### Records for processing ###
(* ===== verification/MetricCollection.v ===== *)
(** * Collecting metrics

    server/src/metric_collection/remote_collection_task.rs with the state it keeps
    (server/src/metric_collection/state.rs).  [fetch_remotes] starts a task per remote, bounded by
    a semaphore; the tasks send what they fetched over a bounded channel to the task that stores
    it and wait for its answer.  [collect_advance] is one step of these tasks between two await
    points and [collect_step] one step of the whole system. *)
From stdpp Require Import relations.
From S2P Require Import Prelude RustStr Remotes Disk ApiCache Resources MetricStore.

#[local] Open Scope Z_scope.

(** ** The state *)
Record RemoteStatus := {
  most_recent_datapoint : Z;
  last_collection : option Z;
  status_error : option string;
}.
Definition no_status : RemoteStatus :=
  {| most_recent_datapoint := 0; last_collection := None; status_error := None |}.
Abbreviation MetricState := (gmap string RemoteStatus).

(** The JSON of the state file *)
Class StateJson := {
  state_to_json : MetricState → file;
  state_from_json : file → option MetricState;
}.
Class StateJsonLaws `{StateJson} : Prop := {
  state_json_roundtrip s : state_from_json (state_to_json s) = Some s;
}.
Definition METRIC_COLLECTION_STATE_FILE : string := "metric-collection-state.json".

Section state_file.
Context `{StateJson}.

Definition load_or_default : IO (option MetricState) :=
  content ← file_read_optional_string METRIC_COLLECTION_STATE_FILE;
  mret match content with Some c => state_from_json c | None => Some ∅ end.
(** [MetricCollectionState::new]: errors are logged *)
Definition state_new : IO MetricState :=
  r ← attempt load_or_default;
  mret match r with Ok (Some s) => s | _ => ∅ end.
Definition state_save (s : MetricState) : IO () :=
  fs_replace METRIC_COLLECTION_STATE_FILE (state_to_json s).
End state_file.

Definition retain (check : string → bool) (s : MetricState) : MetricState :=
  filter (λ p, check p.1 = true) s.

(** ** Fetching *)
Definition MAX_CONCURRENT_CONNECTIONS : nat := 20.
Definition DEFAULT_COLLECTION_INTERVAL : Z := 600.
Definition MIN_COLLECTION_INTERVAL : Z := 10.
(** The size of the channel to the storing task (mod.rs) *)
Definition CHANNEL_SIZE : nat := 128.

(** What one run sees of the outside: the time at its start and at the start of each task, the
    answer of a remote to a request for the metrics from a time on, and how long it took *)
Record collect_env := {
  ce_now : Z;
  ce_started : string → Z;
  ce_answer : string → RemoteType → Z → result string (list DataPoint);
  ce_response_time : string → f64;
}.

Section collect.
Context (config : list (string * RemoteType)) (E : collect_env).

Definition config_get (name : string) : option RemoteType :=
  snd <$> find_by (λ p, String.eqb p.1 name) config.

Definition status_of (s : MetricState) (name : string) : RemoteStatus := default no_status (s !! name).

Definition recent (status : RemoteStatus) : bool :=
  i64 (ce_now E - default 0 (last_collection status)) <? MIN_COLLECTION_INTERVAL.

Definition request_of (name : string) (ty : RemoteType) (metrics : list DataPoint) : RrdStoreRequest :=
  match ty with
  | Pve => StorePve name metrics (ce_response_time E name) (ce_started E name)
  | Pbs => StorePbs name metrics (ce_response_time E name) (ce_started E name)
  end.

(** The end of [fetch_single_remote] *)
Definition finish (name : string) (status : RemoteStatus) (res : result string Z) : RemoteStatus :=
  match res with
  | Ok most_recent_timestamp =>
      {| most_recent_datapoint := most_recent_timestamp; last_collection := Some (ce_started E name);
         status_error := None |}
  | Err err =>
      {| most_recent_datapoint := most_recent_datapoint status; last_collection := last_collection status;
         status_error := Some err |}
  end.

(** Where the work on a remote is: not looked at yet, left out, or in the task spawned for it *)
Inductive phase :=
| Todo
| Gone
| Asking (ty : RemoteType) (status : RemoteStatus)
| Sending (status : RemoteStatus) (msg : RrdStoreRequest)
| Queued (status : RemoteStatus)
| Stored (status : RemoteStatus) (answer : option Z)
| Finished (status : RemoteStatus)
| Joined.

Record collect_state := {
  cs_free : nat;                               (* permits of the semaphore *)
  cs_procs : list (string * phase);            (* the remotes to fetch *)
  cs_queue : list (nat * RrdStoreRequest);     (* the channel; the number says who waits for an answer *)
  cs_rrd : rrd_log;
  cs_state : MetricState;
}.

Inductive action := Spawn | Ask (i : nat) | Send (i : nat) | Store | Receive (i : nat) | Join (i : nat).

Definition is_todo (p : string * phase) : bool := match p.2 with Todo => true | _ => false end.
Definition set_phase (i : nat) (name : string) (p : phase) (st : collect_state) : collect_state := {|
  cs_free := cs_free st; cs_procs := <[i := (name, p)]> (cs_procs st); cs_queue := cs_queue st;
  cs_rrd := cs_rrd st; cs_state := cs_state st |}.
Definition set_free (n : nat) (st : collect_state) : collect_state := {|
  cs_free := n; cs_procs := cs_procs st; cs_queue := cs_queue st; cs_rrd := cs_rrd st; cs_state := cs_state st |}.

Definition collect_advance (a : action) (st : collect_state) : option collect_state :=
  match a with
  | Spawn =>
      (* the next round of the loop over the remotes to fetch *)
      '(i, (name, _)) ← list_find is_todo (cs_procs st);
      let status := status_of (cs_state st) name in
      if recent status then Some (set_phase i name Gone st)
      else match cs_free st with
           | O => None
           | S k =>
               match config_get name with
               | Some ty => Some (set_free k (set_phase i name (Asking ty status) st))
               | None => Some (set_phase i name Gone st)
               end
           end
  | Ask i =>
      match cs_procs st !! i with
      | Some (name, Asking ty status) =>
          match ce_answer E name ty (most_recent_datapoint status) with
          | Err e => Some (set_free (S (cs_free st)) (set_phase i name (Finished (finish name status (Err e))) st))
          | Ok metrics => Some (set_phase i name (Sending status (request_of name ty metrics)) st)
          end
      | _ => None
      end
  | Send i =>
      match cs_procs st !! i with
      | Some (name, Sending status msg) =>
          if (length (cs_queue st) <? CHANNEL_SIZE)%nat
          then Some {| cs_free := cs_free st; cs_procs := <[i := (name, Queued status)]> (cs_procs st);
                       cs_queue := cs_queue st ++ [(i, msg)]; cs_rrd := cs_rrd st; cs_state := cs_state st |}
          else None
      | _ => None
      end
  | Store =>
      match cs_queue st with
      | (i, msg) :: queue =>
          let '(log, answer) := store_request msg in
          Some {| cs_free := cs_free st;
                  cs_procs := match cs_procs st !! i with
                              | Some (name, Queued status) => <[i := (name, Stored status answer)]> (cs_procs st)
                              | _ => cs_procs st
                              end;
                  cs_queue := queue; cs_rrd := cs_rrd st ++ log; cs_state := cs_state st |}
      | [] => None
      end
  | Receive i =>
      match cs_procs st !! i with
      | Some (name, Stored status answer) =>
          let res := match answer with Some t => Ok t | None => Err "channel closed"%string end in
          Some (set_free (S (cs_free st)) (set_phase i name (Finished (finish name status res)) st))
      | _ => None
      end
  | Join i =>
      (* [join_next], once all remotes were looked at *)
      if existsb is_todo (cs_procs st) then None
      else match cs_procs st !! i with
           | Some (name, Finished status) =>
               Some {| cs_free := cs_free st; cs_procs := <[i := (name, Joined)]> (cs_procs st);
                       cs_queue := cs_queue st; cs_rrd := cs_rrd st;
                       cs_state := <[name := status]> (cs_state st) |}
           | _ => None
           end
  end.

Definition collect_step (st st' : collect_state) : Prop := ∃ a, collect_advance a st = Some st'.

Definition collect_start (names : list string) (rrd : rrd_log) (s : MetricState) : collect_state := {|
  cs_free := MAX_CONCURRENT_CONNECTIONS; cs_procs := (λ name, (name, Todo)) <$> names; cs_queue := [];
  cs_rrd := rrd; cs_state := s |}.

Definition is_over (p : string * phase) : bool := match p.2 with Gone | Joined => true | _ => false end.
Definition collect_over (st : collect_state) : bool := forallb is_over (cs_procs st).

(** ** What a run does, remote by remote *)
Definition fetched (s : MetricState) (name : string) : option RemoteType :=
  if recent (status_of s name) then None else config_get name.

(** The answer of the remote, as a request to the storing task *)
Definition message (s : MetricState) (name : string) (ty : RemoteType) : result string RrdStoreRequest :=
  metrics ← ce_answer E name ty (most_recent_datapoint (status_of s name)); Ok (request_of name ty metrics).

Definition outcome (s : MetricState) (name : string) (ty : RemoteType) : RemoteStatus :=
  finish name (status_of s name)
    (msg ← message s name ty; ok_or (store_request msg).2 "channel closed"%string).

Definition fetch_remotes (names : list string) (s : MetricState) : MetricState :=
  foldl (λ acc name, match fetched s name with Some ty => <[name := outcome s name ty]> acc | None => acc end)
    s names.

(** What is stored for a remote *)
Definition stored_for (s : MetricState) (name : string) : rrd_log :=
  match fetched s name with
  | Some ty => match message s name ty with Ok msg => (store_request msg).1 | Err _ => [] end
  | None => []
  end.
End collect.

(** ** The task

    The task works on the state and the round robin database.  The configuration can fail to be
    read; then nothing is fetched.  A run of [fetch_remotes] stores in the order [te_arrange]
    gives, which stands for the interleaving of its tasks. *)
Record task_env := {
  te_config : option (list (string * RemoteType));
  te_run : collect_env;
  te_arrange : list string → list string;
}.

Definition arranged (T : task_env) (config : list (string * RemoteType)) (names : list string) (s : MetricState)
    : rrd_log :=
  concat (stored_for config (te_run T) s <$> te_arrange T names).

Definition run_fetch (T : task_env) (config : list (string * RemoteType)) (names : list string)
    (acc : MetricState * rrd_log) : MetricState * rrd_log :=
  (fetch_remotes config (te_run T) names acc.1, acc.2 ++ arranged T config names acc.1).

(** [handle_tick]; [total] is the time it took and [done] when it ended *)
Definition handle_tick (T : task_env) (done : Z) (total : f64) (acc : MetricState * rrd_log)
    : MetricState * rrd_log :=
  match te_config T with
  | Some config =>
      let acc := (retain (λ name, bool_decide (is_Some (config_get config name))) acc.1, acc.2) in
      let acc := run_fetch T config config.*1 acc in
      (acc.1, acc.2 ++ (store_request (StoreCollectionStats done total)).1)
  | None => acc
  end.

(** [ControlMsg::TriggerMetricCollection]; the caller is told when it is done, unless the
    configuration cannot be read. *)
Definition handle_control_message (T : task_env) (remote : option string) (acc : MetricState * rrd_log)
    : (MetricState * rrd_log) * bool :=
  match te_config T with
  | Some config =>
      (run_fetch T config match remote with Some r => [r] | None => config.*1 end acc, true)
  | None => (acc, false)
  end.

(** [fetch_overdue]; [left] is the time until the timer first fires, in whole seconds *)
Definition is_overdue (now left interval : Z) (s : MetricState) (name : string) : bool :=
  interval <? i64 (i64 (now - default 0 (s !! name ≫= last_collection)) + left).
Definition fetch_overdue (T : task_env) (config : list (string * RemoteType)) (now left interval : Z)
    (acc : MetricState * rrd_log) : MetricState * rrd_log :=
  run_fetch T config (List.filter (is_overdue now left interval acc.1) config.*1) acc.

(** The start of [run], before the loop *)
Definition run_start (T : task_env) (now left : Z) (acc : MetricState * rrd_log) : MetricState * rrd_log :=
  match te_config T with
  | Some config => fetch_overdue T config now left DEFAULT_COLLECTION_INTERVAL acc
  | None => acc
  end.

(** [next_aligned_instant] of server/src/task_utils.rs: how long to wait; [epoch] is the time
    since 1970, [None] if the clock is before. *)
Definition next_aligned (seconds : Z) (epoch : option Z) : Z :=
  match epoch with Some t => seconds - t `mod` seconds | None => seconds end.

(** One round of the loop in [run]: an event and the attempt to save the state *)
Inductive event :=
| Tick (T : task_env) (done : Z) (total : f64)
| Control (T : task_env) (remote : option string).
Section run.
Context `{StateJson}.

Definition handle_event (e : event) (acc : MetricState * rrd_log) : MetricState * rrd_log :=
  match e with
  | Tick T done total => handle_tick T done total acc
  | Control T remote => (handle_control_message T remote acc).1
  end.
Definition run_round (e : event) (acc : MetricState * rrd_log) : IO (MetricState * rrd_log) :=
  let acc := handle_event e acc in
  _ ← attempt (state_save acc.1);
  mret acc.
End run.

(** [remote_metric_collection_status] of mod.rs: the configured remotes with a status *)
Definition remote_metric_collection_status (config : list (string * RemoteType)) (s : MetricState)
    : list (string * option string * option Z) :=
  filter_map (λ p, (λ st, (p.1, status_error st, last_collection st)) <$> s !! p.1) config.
###
### Task prompt
Each line of the data above that contains "mret" counts once; report the total alone.

### Exercise response
3